**What you will do**
Produce an exact copy of the lines below, starting at the first and ending with the line containing "Fixpoint polite (ls".

_ _ _ _

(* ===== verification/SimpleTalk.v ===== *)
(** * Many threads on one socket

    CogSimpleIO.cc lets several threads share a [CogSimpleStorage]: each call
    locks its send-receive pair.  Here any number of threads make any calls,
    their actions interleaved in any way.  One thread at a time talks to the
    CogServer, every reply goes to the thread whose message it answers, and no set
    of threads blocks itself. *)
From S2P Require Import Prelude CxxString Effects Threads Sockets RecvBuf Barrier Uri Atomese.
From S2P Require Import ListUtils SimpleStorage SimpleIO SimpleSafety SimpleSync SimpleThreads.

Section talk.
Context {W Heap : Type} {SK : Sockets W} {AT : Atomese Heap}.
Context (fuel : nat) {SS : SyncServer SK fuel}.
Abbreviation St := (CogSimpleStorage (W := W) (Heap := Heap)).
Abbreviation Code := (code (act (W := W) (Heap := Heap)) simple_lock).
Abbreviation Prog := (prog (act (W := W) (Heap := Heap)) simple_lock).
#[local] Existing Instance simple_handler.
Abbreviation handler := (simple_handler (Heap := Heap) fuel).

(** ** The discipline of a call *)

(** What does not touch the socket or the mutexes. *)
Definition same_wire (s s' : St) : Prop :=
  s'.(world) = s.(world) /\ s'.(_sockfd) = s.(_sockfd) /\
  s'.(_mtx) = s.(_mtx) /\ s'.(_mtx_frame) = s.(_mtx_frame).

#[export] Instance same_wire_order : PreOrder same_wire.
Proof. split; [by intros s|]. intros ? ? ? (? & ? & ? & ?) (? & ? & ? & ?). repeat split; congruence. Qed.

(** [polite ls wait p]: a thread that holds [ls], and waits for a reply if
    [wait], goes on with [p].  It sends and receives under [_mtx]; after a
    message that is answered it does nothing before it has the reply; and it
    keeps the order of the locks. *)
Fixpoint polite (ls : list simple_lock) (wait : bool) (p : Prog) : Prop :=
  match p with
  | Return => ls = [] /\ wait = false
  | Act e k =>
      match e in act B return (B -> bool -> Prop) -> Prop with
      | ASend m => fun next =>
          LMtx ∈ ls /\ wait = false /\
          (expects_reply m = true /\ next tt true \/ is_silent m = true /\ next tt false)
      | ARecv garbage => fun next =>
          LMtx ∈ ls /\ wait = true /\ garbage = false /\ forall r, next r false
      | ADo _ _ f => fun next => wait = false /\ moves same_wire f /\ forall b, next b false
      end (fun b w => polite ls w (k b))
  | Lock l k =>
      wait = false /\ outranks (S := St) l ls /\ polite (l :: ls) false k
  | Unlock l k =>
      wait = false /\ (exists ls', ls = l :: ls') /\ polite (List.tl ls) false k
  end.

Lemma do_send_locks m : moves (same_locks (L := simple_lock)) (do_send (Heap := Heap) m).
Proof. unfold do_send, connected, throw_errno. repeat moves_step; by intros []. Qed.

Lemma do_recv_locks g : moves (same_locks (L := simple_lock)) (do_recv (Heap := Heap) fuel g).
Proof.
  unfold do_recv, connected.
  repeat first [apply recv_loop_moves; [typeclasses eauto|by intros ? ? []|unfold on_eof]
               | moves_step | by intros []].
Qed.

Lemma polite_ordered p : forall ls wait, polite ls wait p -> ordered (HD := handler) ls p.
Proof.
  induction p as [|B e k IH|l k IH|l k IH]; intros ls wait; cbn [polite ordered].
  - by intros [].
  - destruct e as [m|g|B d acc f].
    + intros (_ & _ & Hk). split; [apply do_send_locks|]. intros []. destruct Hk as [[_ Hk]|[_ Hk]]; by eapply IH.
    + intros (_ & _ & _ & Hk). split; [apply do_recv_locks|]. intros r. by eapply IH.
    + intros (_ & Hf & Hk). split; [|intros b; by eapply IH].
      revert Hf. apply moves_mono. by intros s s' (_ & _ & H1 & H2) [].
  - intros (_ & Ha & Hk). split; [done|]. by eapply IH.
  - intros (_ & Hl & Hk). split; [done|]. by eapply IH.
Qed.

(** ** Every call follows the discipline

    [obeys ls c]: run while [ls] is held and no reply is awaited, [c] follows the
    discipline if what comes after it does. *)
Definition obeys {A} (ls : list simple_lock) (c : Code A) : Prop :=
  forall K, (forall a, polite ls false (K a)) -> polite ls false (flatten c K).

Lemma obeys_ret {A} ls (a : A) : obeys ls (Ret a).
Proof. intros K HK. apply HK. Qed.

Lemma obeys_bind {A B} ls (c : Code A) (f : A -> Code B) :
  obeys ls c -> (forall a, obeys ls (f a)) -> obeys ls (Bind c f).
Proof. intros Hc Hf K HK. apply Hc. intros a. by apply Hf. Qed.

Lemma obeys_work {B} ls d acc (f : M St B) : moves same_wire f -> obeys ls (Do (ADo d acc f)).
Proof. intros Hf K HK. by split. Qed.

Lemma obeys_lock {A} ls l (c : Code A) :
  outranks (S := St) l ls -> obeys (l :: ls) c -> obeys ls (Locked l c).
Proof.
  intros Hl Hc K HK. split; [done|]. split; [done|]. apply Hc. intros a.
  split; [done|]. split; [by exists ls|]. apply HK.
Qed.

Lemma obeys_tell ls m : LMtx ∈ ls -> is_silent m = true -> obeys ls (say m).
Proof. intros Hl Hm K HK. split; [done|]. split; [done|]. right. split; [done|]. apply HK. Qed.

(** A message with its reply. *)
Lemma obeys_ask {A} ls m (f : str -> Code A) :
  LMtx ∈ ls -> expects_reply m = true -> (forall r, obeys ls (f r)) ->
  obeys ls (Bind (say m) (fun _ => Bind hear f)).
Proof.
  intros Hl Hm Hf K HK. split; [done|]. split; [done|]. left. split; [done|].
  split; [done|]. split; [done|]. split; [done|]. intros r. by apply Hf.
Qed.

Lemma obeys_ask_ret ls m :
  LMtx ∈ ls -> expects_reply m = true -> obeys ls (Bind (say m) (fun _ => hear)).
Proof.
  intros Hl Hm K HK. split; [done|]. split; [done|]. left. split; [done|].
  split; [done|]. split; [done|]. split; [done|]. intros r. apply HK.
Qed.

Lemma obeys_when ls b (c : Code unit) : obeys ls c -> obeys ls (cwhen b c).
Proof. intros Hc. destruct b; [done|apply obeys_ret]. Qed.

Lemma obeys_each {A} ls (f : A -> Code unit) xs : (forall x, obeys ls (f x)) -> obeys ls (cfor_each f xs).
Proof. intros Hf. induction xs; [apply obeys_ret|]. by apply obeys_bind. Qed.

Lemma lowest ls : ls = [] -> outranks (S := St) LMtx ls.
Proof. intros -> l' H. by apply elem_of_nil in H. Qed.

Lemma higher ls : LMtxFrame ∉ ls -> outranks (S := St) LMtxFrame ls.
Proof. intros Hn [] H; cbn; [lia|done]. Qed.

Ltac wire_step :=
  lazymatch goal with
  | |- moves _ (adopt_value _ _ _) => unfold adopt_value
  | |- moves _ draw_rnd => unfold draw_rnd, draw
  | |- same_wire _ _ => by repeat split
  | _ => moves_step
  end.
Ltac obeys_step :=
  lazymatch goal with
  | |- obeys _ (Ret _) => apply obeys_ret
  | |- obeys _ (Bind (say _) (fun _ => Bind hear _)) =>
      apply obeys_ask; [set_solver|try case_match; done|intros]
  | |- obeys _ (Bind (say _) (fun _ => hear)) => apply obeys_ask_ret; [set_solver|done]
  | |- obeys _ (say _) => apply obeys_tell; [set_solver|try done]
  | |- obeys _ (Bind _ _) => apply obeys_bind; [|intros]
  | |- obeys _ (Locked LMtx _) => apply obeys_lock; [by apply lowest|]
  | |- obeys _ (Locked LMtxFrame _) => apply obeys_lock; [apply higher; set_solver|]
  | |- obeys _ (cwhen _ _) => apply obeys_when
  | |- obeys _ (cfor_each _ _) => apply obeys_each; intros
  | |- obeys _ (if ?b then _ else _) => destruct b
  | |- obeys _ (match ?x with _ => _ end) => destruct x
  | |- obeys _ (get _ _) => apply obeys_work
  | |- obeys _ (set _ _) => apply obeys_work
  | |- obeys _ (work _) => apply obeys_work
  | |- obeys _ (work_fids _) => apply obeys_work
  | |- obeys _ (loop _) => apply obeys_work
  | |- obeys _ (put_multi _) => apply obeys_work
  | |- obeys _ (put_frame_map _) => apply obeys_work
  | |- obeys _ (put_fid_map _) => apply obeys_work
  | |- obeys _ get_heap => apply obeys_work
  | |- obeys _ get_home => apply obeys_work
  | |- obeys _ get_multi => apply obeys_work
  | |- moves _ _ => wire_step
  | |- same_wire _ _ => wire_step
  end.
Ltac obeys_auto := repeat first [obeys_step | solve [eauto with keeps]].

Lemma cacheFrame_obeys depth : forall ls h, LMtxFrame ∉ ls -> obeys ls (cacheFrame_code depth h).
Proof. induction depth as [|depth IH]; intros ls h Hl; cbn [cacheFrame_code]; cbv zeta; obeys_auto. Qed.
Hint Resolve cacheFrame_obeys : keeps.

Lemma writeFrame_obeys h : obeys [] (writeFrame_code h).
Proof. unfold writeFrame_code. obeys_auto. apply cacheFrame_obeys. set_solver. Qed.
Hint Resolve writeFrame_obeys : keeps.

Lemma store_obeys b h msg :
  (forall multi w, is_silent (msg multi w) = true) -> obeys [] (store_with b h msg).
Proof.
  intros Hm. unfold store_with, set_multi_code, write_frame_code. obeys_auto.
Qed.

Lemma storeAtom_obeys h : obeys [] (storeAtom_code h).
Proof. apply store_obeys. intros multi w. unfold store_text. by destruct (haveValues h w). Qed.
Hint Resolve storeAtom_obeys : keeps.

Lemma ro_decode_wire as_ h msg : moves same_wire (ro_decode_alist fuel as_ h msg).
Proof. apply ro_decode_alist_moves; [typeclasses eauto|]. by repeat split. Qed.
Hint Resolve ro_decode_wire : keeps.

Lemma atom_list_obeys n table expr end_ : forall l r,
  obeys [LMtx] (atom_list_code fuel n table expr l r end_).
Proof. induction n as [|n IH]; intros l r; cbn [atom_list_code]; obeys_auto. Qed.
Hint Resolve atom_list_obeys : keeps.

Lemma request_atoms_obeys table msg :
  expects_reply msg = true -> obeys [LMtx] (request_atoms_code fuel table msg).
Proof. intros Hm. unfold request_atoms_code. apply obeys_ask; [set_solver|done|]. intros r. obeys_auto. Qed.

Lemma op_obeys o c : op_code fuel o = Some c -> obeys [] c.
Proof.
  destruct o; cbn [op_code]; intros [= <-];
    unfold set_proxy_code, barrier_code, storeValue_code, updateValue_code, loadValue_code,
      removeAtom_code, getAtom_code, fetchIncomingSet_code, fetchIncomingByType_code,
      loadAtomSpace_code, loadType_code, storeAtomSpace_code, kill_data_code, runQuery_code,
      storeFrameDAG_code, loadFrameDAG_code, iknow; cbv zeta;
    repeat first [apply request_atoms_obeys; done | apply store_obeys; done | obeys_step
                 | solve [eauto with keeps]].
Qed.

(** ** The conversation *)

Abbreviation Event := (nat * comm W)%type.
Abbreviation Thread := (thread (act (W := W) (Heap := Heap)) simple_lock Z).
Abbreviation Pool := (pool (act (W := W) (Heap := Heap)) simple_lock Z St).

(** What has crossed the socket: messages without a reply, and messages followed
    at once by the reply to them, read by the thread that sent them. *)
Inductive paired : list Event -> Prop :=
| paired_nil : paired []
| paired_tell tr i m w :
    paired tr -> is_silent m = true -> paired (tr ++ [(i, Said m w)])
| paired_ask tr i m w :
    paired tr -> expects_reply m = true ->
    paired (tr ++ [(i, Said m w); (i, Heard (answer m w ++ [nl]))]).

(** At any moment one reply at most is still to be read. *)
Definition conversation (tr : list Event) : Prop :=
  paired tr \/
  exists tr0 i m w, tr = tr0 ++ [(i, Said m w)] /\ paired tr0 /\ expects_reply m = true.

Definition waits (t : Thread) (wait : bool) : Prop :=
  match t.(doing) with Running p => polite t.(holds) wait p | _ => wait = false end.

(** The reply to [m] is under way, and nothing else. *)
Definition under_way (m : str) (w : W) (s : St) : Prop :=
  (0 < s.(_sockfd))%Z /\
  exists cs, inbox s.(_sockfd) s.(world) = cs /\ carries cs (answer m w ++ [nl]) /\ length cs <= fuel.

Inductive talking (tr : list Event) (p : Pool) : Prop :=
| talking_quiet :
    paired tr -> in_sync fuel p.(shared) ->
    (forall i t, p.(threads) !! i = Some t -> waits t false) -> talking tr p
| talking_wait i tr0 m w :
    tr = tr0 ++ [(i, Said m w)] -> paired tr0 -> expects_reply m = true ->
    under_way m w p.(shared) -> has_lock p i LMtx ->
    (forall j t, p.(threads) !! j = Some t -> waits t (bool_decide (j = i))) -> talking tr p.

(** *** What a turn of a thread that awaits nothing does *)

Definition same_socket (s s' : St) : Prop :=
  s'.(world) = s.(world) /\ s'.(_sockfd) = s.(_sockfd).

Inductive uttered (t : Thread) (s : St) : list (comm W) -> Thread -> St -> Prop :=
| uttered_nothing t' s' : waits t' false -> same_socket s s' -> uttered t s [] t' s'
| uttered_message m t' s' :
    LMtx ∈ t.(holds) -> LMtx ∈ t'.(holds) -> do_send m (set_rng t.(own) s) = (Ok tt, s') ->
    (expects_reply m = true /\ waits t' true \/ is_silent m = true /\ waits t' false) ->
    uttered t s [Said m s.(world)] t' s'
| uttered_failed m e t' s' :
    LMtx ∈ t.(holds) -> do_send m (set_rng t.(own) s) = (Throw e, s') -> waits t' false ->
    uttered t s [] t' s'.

_ _ _ _

**Solution to the problem**
(* ===== verification/SimpleTalk.v ===== *)
(** * Many threads on one socket

    CogSimpleIO.cc lets several threads share a [CogSimpleStorage]: each call
    locks its send-receive pair.  Here any number of threads make any calls,
    their actions interleaved in any way.  One thread at a time talks to the
    CogServer, every reply goes to the thread whose message it answers, and no set
    of threads blocks itself. *)
From S2P Require Import Prelude CxxString Effects Threads Sockets RecvBuf Barrier Uri Atomese.
From S2P Require Import ListUtils SimpleStorage SimpleIO SimpleSafety SimpleSync SimpleThreads.

Section talk.
Context {W Heap : Type} {SK : Sockets W} {AT : Atomese Heap}.
Context (fuel : nat) {SS : SyncServer SK fuel}.
Abbreviation St := (CogSimpleStorage (W := W) (Heap := Heap)).
Abbreviation Code := (code (act (W := W) (Heap := Heap)) simple_lock).
Abbreviation Prog := (prog (act (W := W) (Heap := Heap)) simple_lock).
#[local] Existing Instance simple_handler.
Abbreviation handler := (simple_handler (Heap := Heap) fuel).

(** ** The discipline of a call *)

(** What does not touch the socket or the mutexes. *)
Definition same_wire (s s' : St) : Prop :=
  s'.(world) = s.(world) /\ s'.(_sockfd) = s.(_sockfd) /\
  s'.(_mtx) = s.(_mtx) /\ s'.(_mtx_frame) = s.(_mtx_frame).

#[export] Instance same_wire_order : PreOrder same_wire.
Proof. split; [by intros s|]. intros ? ? ? (? & ? & ? & ?) (? & ? & ? & ?). repeat split; congruence. Qed.

(** [polite ls wait p]: a thread that holds [ls], and waits for a reply if
    [wait], goes on with [p].  It sends and receives under [_mtx]; after a
    message that is answered it does nothing before it has the reply; and it
    keeps the order of the locks. *)
Fixpoint polite (ls : list simple_lock) (wait : bool) (p : Prog) : Prop :=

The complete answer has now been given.